VNI tagging support in Flux is implemented as a two step process. First the system allocates a set of unique VNIs to the job, then a CXI service is created on each NIC that authorizes the job to send and receive messages using the reserved VNIs.
Note
When Flux VNI tagging is not enabled, applications fall back to a default CXI service that grants them access to two default VNIs (1 and 10). Use of these shared VNIs make applications vulnerable to message injection attacks from other users. Now that Flux supports VNI tagging, the default CXI service should be disabled as recommended by HPE 8.
VNI Reservation
VNI numbers range from 0 to 65535 with 1 and 10 reserved as defaults. Flux may be configured to use any range, typically 1024-65535.
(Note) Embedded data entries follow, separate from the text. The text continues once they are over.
(** * Shopify–Mirakl synchronisation: a shallow embedding of the sync engine

    The repository holds two programs with the same architecture:
    - [index.js], the full integration (offers, inventory, orders, tracking);
    - a simplified integration (orders and inventory only), whose
      [syncInventory] emits complete offer rows.

    Both are embedded below.  JavaScript strings are sequences of UTF-16 code
    units, remote calls are answered by an explicit record of responses, and
    the [SyncManager] methods are computations in a state-and-exception monad
    over the checkpoint held in memory, the checkpoint file, the console
    and the log of remote calls. *)

From Stdlib Require Import ZArith NArith Ascii String.
From stdpp Require Import base option list gmap strings pretty.

Local Open Scope N_scope.

(** ** JavaScript strings *)

Module Js.

(** A string is its sequence of UTF-16 code units. *)
Definition jsstring := list N.

(** An ASCII string constant of the source. *)
Definition lit (s : string) : jsstring := N_of_ascii <$> list_ascii_of_string s.
Arguments lit : simpl never.

Definition QUOTE : N := 34.
Definition LT : N := 60.
Definition GT : N := 62.
Definition COMMA : N := 44.
Definition SEMICOLON : N := 59.
Definition NEWLINE : N := 10.

(** [String(n)] for an integer value. *)
Definition str_of_N (n : N) : jsstring := lit (pretty n).
Definition str_of_Z (z : Z) : jsstring := lit (pretty z).
Definition str_of_nat (n : nat) : jsstring := lit (pretty n).
Arguments str_of_N : simpl never.
Arguments str_of_Z : simpl never.
Arguments str_of_nat : simpl never.

(** Truthiness of an optional string: [undefined], [null] and [''] are falsy. *)
Definition truthy_str (o : option jsstring) : bool :=
  match o with
  | Some (_ :: _) => true
  | _ => false
  end.

(** Truthiness of an optional integer: [undefined], [null] and [0] are falsy. *)
Definition truthy_int (o : option Z) : bool :=
  match o with
  | Some z => negb (z =? 0)%Z
  | None => false
  end.

(** [a || b] where [b] is a string. *)
Definition or_str (a : option jsstring) (b : jsstring) : jsstring :=
  match a with
  | Some (c :: s) => c :: s
  | _ => b
  end.

(** [a || b] where both sides may be absent. *)
Definition or_opt (a b : option jsstring) : option jsstring :=
  if truthy_str a then a else b.

(** [a || n] where [n] is a number. *)
Definition or_int (a : option Z) (n : Z) : Z :=
  match a with
  | Some z => if (z =? 0)%Z then n else z
  | None => n
  end.

(** The element conversion of [Array.prototype.join]: [undefined] and [null]
    become the empty string. *)
Definition join_elem (o : option jsstring) : jsstring := default [] o.

(** [parts.join(sep)]. *)
Fixpoint join (sep : jsstring) (parts : list jsstring) : jsstring :=
  match parts with
  | [] => []
  | [p] => p
  | p :: rest => p ++ sep ++ join sep rest
  end.

(** The class [\s] of a regular expression without the [u] flag. *)
Definition is_space (c : N) : bool :=
  (9 <=? c) && (c <=? 13)
  || (c =? 32) || (c =? 160) || (c =? 5760)
  || (8192 <=? c) && (c <=? 8202)
  || (c =? 8232) || (c =? 8233) || (c =? 8239) || (c =? 8287)
  || (c =? 12288) || (c =? 65279).

Fixpoint strip_prefix (p s : jsstring) : option jsstring :=
  match p, s with
  | [], _ => Some s
  | _ :: _, [] => None
  | a :: p', b :: s' => if a =? b then strip_prefix p' s' else None
  end.

Fixpoint take_while (keep : N → bool) (s : jsstring) : jsstring :=
  match s with
  | [] => []
  | c :: s' => if keep c then c :: take_while keep s' else []
  end.

(** [s.includes(sub)]. *)
Fixpoint includes (sub s : jsstring) : bool :=
  match strip_prefix sub s with
  | Some _ => true
  | None => match s with [] => false | _ :: s' => includes sub s' end
  end.

(** A match of [/LITERAL([^EXCLUDED]+)/] anchored at the start of [s]:
    the literal, then the longest non-empty run of characters outside the
    excluded class.  The result is the captured group. *)
Definition match_here (literal : jsstring) (excluded : N → bool) (s : jsstring)
  : option jsstring :=
  match strip_prefix literal s with
  | Some rest =>
      match take_while (λ c, negb (excluded c)) rest with
      | [] => None
      | cap => Some cap
      end
  | None => None
  end.

(** [s.match(/LITERAL([^EXCLUDED]+)/)]: the leftmost match; [None] is [null],
    [Some cap] is a match whose group 1 is [cap]. *)
Fixpoint match_capture (literal : jsstring) (excluded : N → bool) (s : jsstring)
  : option jsstring :=
  match match_here literal excluded s with
  | Some cap => Some cap
  | None => match s with [] => None | _ :: s' => match_capture literal excluded s' end
  end.

(** [s.replace(/<[^>]*>/g, '')]: scanning from the left, a [<] that has a
    later [>] starts a match that ends at the first such [>]; the match is
    dropped and the scan resumes after it.  Any other character is kept. *)
Fixpoint strip_tags (s : jsstring) : jsstring :=
  match s with
  | [] => []
  | c :: s' =>
      if c =? LT then
        match (fix scan (t : jsstring) : option jsstring :=
                 match t with
                 | [] => None
                 | d :: t' => if d =? GT then Some (strip_tags t') else scan t'
                 end) s'
        with
        | Some r => r
        | None => c :: strip_tags s'
        end
      else c :: strip_tags s'
  end.

(** The replacement of every double-quote character by two of them
    (the second [replace] of [cleanDescription]). *)
Fixpoint double_quotes (s : jsstring) : jsstring :=
  match s with
  | [] => []
  | c :: s' => if c =? QUOTE then QUOTE :: QUOTE :: double_quotes s'
               else c :: double_quotes s'
  end.

(** [s.substring(0, n)]. *)
Definition substring0 (n : nat) (s : jsstring) : jsstring := take n s.

(** The text after the first [>] of [s], if there is one. *)
Fixpoint after_gt (s : jsstring) : option jsstring :=
  match s with
  | [] => None
  | d :: t => if d =? GT then Some t else after_gt t
  end.

(** [s] contains a match of [/<[^>]*>/]: a [<] with a [>] somewhere after it. *)
Fixpoint has_tag (s : jsstring) : bool :=
  match s with
  | [] => false
  | c :: s' => (c =? LT) && bool_decide (is_Some (after_gt s')) || has_tag s'
  end.

End Js.
Export Js.

(** ** Data model

    One record per JSON shape the programs read or write.  A field that the
    code guards with [||] or [?.] is optional: [None] is [undefined] or
    [null]. Identifiers issued by the storefront are non-negative integers;
    marketplace order identifiers are strings. *)

Module Variant.
Record t := {
    id : N;
    sku : option jsstring;
    barcode : option jsstring;
    price : option jsstring;
    inventory_quantity : option Z;
    inventory_item_id : N
  }.
End Variant.

Module Product.
Record t := {
    title : option jsstring;
    body_html : option jsstring;
    variants : list Variant.t
  }.
End Product.

Module InventoryLevel.
Record t := {
    inventory_item_id : N;
    available : option Z
  }.
End InventoryLevel.

Module Offer.
Record t := {
    product_title : option jsstring;
    sku : option jsstring
  }.
End Offer.

Module OrderLine.
  (** [price] is the numeric literal of the marketplace's JSON, carried
      through unchanged. *)
Record t := {
    offer : option Offer.t;
    price : jsstring;
    quantity : Z
  }.
End OrderLine.

Module Address.
Record t := {
    firstname : option jsstring;
    lastname : option jsstring;
    street_1 : option jsstring;
    street_2 : option jsstring;
    city : option jsstring;
    state : option jsstring;
    country_iso_code : option jsstring;
    zip_code : option jsstring;
    phone : option jsstring
  }.
End Address.

Module ShopifyAddress.
Record t := {
    first_name : option jsstring;
    last_name : option jsstring;
    address1 : option jsstring;
    address2 : option jsstring;
    city : option jsstring;
    province : option jsstring;
    country : option jsstring;
    zip : option jsstring;
    phone : option jsstring
  }.
End ShopifyAddress.

Module Customer.
Record t := { email : option jsstring }.
End Customer.

Module MiraklOrder.
Record t := {
    order_id : jsstring;
    customer : option Customer.t;
    order_lines : list OrderLine.t;
    shipping_address : option Address.t;
    billing_address : option Address.t
  }.
End MiraklOrder.

Module LineItem.
Record t := {
    title : jsstring;
    price : jsstring;
    quantity : Z;
    sku : option jsstring
  }.
End LineItem.

(** The object [shopifyOrderData] posted to the storefront. *)
Module Draft.
Record t := {
    email : jsstring;
    line_items : list LineItem.t;
    shipping_address : option ShopifyAddress.t;
    billing_address : option ShopifyAddress.t;
    financial_status : jsstring;
    tags : jsstring;
    note : jsstring
  }.
End Draft.

(** A storefront order as the storefront returns it. *)
Module ShopifyOrder.
Record t := {
    id : N;
    order_number : N;
    tags : option jsstring;
    note : option jsstring;
    fulfillment_status : option jsstring
  }.
End ShopifyOrder.

Module Fulfillment.
Record t := {
    tracking_number : option jsstring;
    tracking_company : option jsstring;
    tracking_url : option jsstring
  }.
End Fulfillment.

Module TrackingInfo.
Record t := {
    carrier_code : jsstring;
    tracking_number : jsstring;
    tracking_url : option jsstring
  }.
End TrackingInfo.

Module ImportResult.
Record t := { import_id : N }.
End ImportResult.

(** The checkpoint [syncState].  The simplified program's checkpoint has no
    [lastProductSync] and no [lastTrackingSync]: there they stay [None]. *)
Record SyncState := {
  lastProductSync : option jsstring;
  lastInventorySync : option jsstring;
  lastOrderSync : option jsstring;
  lastTrackingSync : option jsstring;
  processedOrders : list jsstring
}.

(** What a sync routine returns. *)
Inductive SyncResult :=
| OkCount (count : nat)                 (* { success: true, count } *)
| OkCreated (createdCount : nat)        (* { success: true, createdCount } *)
| OkUpdated (updatedCount : nat)        (* { success: true, updatedCount } *)
| Imported (result : ImportResult.t)    (* the marketplace's answer, as is *)
| Failed (error : jsstring).            (* { success: false, error } *)

(** ** Effects *)

(** The outcome of an operation that may throw; an exception is known by its
    [message]. *)
Inductive Exc (A : Type) :=
| Ret (a : A)
| Throw (message : jsstring).
Arguments Ret {A} a.
Arguments Throw {A} message.

(** A console line: the constant wording of the message, and the values
    interpolated into it, in order. *)
Inductive LogEntry :=
| ConsoleLog (text : string) (args : list jsstring)
| ConsoleError (text : string) (args : list jsstring).

(** The remote operations, as they reach the two platforms. *)
Inductive Call :=
| GetProducts
| GetInventoryLevels (inventoryItemIds : list N)
| CreateOrder (orderData : Draft.t)
| GetFulfillments (orderId : N)
| GetOrdersSince
| ImportProducts (csvContent : jsstring)
| UpdateOffers (offersData : jsstring)
| GetOrders (start_date : option jsstring)
| UpdateTracking (orderId : jsstring) (trackingInfo : TrackingInfo.t).

(** The file [sync-state.json]: its content when it exists, and whether the
    process may read and write it. *)
Record FileSystem := {
  file : option jsstring;
  readable : bool;
  writable : bool
}.

(** Everything a [SyncManager] method can change. *)
Record Sys := {
  syncState : SyncState;
  fs : FileSystem;
  console : list LogEntry;
  calls : list Call
}.

Definition M (A : Type) : Type := Sys → Sys * Exc A.

#[global] Instance M_ret : MRet M := λ A a s, (s, Ret a).

#[global] Instance M_bind : MBind M := λ A B f m s,
  match m s with
  | (s', Ret a) => f a s'
  | (s', Throw e) => (s', Throw e)
  end.

Definition throw {A} (message : jsstring) : M A := λ s, (s, Throw message).

(** [try { body } catch (error) { handler(error.message) }]. *)
Definition try_catch {A} (body : M A) (handler : jsstring → M A) : M A := λ s,
  match body s with
  | (s', Ret a) => (s', Ret a)
  | (s', Throw e) => handler e s'
  end.

Definition lift {A} (e : Exc A) : M A := λ s, (s, e).

(** State changes: the checkpoint in memory replaced, a line printed, a
    request sent. *)
Definition withSyncState (st : SyncState) (s : Sys) : Sys :=
  {| syncState := st; fs := fs s; console := console s; calls := calls s |}.

Definition printed (e : LogEntry) (s : Sys) : Sys :=
  {| syncState := syncState s; fs := fs s; console := console s ++ [e];
     calls := calls s |}.

Definition called (c : Call) (s : Sys) : Sys :=
  {| syncState := syncState s; fs := fs s; console := console s;
     calls := calls s ++ [c] |}.

Definition get_syncState : M SyncState := λ s, (s, Ret (syncState s)).

Definition set_syncState (st : SyncState) : M unit := λ s, (withSyncState st s, Ret tt).

Definition console_log (text : string) (args : list jsstring) : M unit := λ s,
  (printed (ConsoleLog text args) s, Ret tt).

Definition console_error (text : string) (args : list jsstring) : M unit := λ s,
  (printed (ConsoleError text args) s, Ret tt).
Flux reserves unique VNIs (typically one) for each job at the Flux system instance level when it enters RUN state. Since only the Flux system instance can spawn jobs as other users, allocating each system instance job a unique VNI effectively isolates users from each other. Jobs launched in Flux sub-instances share the parent job's VNI and have no isolation from each other.
Note
In contrast, Slurm 7 allocates a block of VNIs to each job and isolates job steps from one another. This confers no security advantage but does allow NIC resources to be managed among steps. Implementing this in Flux is possible but not currently planned due to the extra challenges presented by the lack of coupling within the Flux instance hierarchy and lack of privileged capability in Flux sub-instances.
When a job enters CLEANUP state, all CXI service allocations for the job's reserved VNIs are destroyed and the job's VNI reservation is released and may be reused.
CXI Service Allocation
When a job in the Flux system instance enters RUN state, the VNI reservation is retrieved and CXI services are allocated on each node, one for each NIC. The CXI service authorizes only the job owner to use the job's reserved VNI. The job shell then passes the CXI service information to libfabric 6 via these environment variables:
- SLINGSHOT_VNIS
Comma-separated list of VNI numbers the job can use.
- SLINGSHOT_DEVICES
Comma separated list of local NICs the job can use. Flux always assigns all available NICs. Note that since nodes may have different numbers of operational NICs, this environment variable may have different values on different nodes of the job.
- SLINGSHOT_SVC_IDS
Comma-separated list of CXI service IDs the job can use, corresponding to the
SLINGSHOT_DEVICESlist. Note that since CXI services are allocated through the local NIC, this environment variable may have different values on different nodes of the job.
Example:
SLINGSHOT_VNIS=4034
SLINGSHOT_DEVICES=cxi0,cxi1,cxi2,cxi3
SLINGSHOT_SVC_IDS=11,11,12,11
When the job is a Flux instance, these environment variables are captured on each node so that the sub-instance can pass them through to its jobs, and so on if there are more Flux instance levels.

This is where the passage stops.